**The problem**
Please output each line of the data exactly as it appears.

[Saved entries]
(** * The GLPI node for n8n: value normalisation, path resolution, token
      acquisition and per-item dispatch

    A shallow embedding of [nodes/Glpi/Glpi.node.ts] (the node as it stands,
    lines 1-270; line numbers below are that file's).

    - [Module JS]: the JavaScript values and built-ins the node calls, on
      strings of UTF-16 code units and numbers that are doubles:
      assignment to a property, [trim], [JSON.parse], [split], the
      placeholder pattern behind [replace] and [match],
      [encodeURIComponent], [URLSearchParams] and [String].
    - The node: [isEmptyValue], the operation index, [resolvePath], the
      parameter loop, [buildRequest], [processItem], the item loop and
      [execute], over a host [IExecuteFunctions].  Awaited HTTP calls
      thread the list of requests issued so far.
    - [Module Legacy]: the places of the earlier drafts the statements
      compare the node with.
    - Properties, the claims C1-C10, further properties of the node
      (X1-X27), and worked instances. *)

From Stdlib Require Import List NArith ZArith Lia Bool String Ascii DecimalString.
From Stdlib Require Import Floats.SpecFloat.
From stdpp Require Import base option list gmap.
From Equations Require Import Equations.
Import ListNotations.
Local Open Scope N_scope.
Set Warnings "-register-all".

(* ===================================================================== *)
(** * JavaScript values and built-ins *)
(* ===================================================================== *)

Module JS.

(** A JavaScript string is a sequence of UTF-16 code units. *)
Abbreviation jsstring := (list N).

(** ASCII literals of the source, as code units. *)
Fixpoint js (s : string) : jsstring :=
  match s with
  | EmptyString => []
  | String c r => N_of_ascii c :: js r
  end.

Definition cu (c : ascii) : N := N_of_ascii c.

Arguments js : simpl never.
Arguments cu : simpl never.

(** [a === b] on strings. *)
Definition str_eqb (a b : jsstring) : bool := bool_decide (a = b).

(** Numbers are IEEE 754 doubles: binary64, with 53 bits of precision and
    exponents below 1024. *)
Abbreviation number := spec_float.

Definition double_prec : Z := 53.
Definition double_emax : Z := 1024.

(** The double nearest to an integer (ties to even). *)
Definition num_of_Z (z : Z) : number :=
  binary_normalize double_prec double_emax z 0 false.

(** [n === 0]: true of both zeros. *)
Definition num_is_zero (n : number) : bool :=
  match n with
  | S754_zero _ => true
  | _ => false
  end.

Definition num_is_nan (n : number) : bool :=
  match n with
  | S754_nan => true
  | _ => false
  end.

(** The value of a decimal literal [digits * 10 ^ exp10] ([digits] is not
    negative; [neg] is the sign in front), rounded once to the nearest
    double, ties to even: a literal too small becomes a zero, one too
    large an infinity. *)
Definition num_of_decimal (neg : bool) (digits exp10 : Z) : number :=
  match digits with
  | Zpos m =>
      if (0 <=? exp10)%Z
      then binary_normalize double_prec double_emax
             (cond_Zopp neg (Zpos m * 10 ^ exp10)) 0 neg
      else SFdiv double_prec double_emax
             (S754_finite neg m 0)
             (S754_finite false (Z.to_pos (10 ^ (- exp10))) 0)
  | _ => S754_zero neg
  end.

(** The values that reach the node: JSON data plus [undefined].  An object
    is the list of its own properties in insertion order. *)
Inductive value :=
| VUndefined
| VNull
| VBool (b : bool)
| VNum (n : number)
| VStr (s : jsstring)
| VArr (elems : list value)
| VObj (props : list (jsstring * value)).

(** [o[k] = v] on a property list: overwrite in place or append. *)
Fixpoint obj_set {A} (o : list (jsstring * A)) (k : jsstring) (v : A)
  : list (jsstring * A) :=
  match o with
  | [] => [(k, v)]
  | (k', v') :: r =>
      if str_eqb k' k then (k, v) :: r else (k', v') :: obj_set r k v
  end.

Fixpoint obj_get {A} (o : list (jsstring * A)) (k : jsstring) : option A :=
  match o with
  | [] => None
  | (k', v') :: r => if str_eqb k' k then Some v' else obj_get r k
  end.

(** An object the node creates with [{}] and fills by assignment: its own
    properties and its prototype, which an assignment to [__proto__] can
    change. *)
Inductive prototype :=
| Object_prototype            (* [Object.prototype], as for every literal *)
| Null_prototype
| Proto (v : value).          (* an object or an array taken as prototype *)

Record object := {
  own : gmap jsstring value;
  proto : prototype
}.

(** [{}] *)
Definition emptyObject : object := {| own := ∅; proto := Object_prototype |}.

(** Whether the assignment [o[k] = v] of a key that [o] does not own ends
    at the setter of the accessor [Object.prototype.__proto__].  The
    lookup climbs the prototype chain; everything it can meet there is a
    writable data property, which makes the assignment define an own
    property, except that accessor.  An object taken as prototype hides
    the accessor when it owns a property called [__proto__] (as
    [JSON.parse] or a computed key can give it), and a null prototype
    leaves nothing to find. *)
Definition reaches_proto_setter (o : object) (k : jsstring) : bool :=
  str_eqb k (js "__proto__")
  && match proto o with
     | Object_prototype => true
     | Null_prototype => false
     | Proto (VObj props) =>
         match obj_get props k with
         | Some _ => false
         | None => true
         end
     | Proto _ => true
     end.

(** The setter of [__proto__]: an object or [null] becomes the prototype,
    anything else is ignored. *)
Definition set_prototype (o : object) (v : value) : object :=
  match v with
  | VObj _ | VArr _ => {| own := own o; proto := Proto v |}
  | VNull => {| own := own o; proto := Null_prototype |}
  | _ => o
  end.

(** [o[k] = v]. *)
Definition assign (o : object) (k : jsstring) (v : value) : object :=
  match own o !! k with
  | Some _ => {| own := <[k := v]> (own o); proto := proto o |}
  | None =>
      if reaches_proto_setter o k then set_prototype o v
      else {| own := <[k := v]> (own o); proto := proto o |}
  end.

(** [headers[k] = s] for a string [s] and the [headers] literal of the
    node: no assignment of a string changes its prototype, and the setter
    of [__proto__] ignores a string. *)
Definition assign_header (h : gmap jsstring jsstring) (k s : jsstring)
  : gmap jsstring jsstring :=
  if str_eqb k (js "__proto__") then h else <[k := s]> h.

(** [typeof v === 'object'] (true of [null], arrays and objects). *)
Definition typeof_object (v : value) : bool :=
  match v with
  | VNull | VArr _ | VObj _ => true
  | _ => false
  end.

Definition is_null (v : value) : bool :=
  match v with VNull => true | _ => false end.

Definition Array_isArray (v : value) : bool :=
  match v with VArr _ => true | _ => false end.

**Solution to the problem**
(** * The GLPI node for n8n: value normalisation, path resolution, token
      acquisition and per-item dispatch

    A shallow embedding of [nodes/Glpi/Glpi.node.ts] (the node as it stands,
    lines 1-270; line numbers below are that file's).

    - [Module JS]: the JavaScript values and built-ins the node calls, on
      strings of UTF-16 code units and numbers that are doubles:
      assignment to a property, [trim], [JSON.parse], [split], the
      placeholder pattern behind [replace] and [match],
      [encodeURIComponent], [URLSearchParams] and [String].
    - The node: [isEmptyValue], the operation index, [resolvePath], the
      parameter loop, [buildRequest], [processItem], the item loop and
      [execute], over a host [IExecuteFunctions].  Awaited HTTP calls
      thread the list of requests issued so far.
    - [Module Legacy]: the places of the earlier drafts the statements
      compare the node with.
    - Properties, the claims C1-C10, further properties of the node
      (X1-X27), and worked instances. *)

From Stdlib Require Import List NArith ZArith Lia Bool String Ascii DecimalString.
From Stdlib Require Import Floats.SpecFloat.
From stdpp Require Import base option list gmap.
From Equations Require Import Equations.
Import ListNotations.
Local Open Scope N_scope.
Set Warnings "-register-all".

(* ===================================================================== *)
(** * JavaScript values and built-ins *)
(* ===================================================================== *)

Module JS.

(** A JavaScript string is a sequence of UTF-16 code units. *)
Abbreviation jsstring := (list N).

(** ASCII literals of the source, as code units. *)
Fixpoint js (s : string) : jsstring :=
  match s with
  | EmptyString => []
  | String c r => N_of_ascii c :: js r
  end.

Definition cu (c : ascii) : N := N_of_ascii c.

Arguments js : simpl never.
Arguments cu : simpl never.

(** [a === b] on strings. *)
Definition str_eqb (a b : jsstring) : bool := bool_decide (a = b).

(** Numbers are IEEE 754 doubles: binary64, with 53 bits of precision and
    exponents below 1024. *)
Abbreviation number := spec_float.

Definition double_prec : Z := 53.
Definition double_emax : Z := 1024.

(** The double nearest to an integer (ties to even). *)
Definition num_of_Z (z : Z) : number :=
  binary_normalize double_prec double_emax z 0 false.

(** [n === 0]: true of both zeros. *)
Definition num_is_zero (n : number) : bool :=
  match n with
  | S754_zero _ => true
  | _ => false
  end.

Definition num_is_nan (n : number) : bool :=
  match n with
  | S754_nan => true
  | _ => false
  end.

(** The value of a decimal literal [digits * 10 ^ exp10] ([digits] is not
    negative; [neg] is the sign in front), rounded once to the nearest
    double, ties to even: a literal too small becomes a zero, one too
    large an infinity. *)
Definition num_of_decimal (neg : bool) (digits exp10 : Z) : number :=
  match digits with
  | Zpos m =>
      if (0 <=? exp10)%Z
      then binary_normalize double_prec double_emax
             (cond_Zopp neg (Zpos m * 10 ^ exp10)) 0 neg
      else SFdiv double_prec double_emax
             (S754_finite neg m 0)
             (S754_finite false (Z.to_pos (10 ^ (- exp10))) 0)
  | _ => S754_zero neg
  end.

(** The values that reach the node: JSON data plus [undefined].  An object
    is the list of its own properties in insertion order. *)
Inductive value :=
| VUndefined
| VNull
| VBool (b : bool)
| VNum (n : number)
| VStr (s : jsstring)
| VArr (elems : list value)
| VObj (props : list (jsstring * value)).

(** [o[k] = v] on a property list: overwrite in place or append. *)
Fixpoint obj_set {A} (o : list (jsstring * A)) (k : jsstring) (v : A)
  : list (jsstring * A) :=
  match o with
  | [] => [(k, v)]
  | (k', v') :: r =>
      if str_eqb k' k then (k, v) :: r else (k', v') :: obj_set r k v
  end.

Fixpoint obj_get {A} (o : list (jsstring * A)) (k : jsstring) : option A :=
  match o with
  | [] => None
  | (k', v') :: r => if str_eqb k' k then Some v' else obj_get r k
  end.

(** An object the node creates with [{}] and fills by assignment: its own
    properties and its prototype, which an assignment to [__proto__] can
    change. *)
Inductive prototype :=
| Object_prototype            (* [Object.prototype], as for every literal *)
| Null_prototype
| Proto (v : value).          (* an object or an array taken as prototype *)

Record object := {
  own : gmap jsstring value;
  proto : prototype
}.

(** [{}] *)
Definition emptyObject : object := {| own := ∅; proto := Object_prototype |}.

(** Whether the assignment [o[k] = v] of a key that [o] does not own ends
    at the setter of the accessor [Object.prototype.__proto__].  The
    lookup climbs the prototype chain; everything it can meet there is a
    writable data property, which makes the assignment define an own
    property, except that accessor.  An object taken as prototype hides
    the accessor when it owns a property called [__proto__] (as
    [JSON.parse] or a computed key can give it), and a null prototype
    leaves nothing to find. *)
Definition reaches_proto_setter (o : object) (k : jsstring) : bool :=
  str_eqb k (js "__proto__")
  && match proto o with
     | Object_prototype => true
     | Null_prototype => false
     | Proto (VObj props) =>
         match obj_get props k with
         | Some _ => false
         | None => true
         end
     | Proto _ => true
     end.

(** The setter of [__proto__]: an object or [null] becomes the prototype,
    anything else is ignored. *)
Definition set_prototype (o : object) (v : value) : object :=
  match v with
  | VObj _ | VArr _ => {| own := own o; proto := Proto v |}
  | VNull => {| own := own o; proto := Null_prototype |}
  | _ => o
  end.

(** [o[k] = v]. *)
Definition assign (o : object) (k : jsstring) (v : value) : object :=
  match own o !! k with
  | Some _ => {| own := <[k := v]> (own o); proto := proto o |}
  | None =>
      if reaches_proto_setter o k then set_prototype o v
      else {| own := <[k := v]> (own o); proto := proto o |}
  end.

(** [headers[k] = s] for a string [s] and the [headers] literal of the
    node: no assignment of a string changes its prototype, and the setter
    of [__proto__] ignores a string. *)
Definition assign_header (h : gmap jsstring jsstring) (k s : jsstring)
  : gmap jsstring jsstring :=
  if str_eqb k (js "__proto__") then h else <[k := s]> h.

(** [typeof v === 'object'] (true of [null], arrays and objects). *)
Definition typeof_object (v : value) : bool :=
  match v with
  | VNull | VArr _ | VObj _ => true
  | _ => false
  end.

Definition is_null (v : value) : bool :=
  match v with VNull => true | _ => false end.

Definition Array_isArray (v : value) : bool :=
  match v with VArr _ => true | _ => false end.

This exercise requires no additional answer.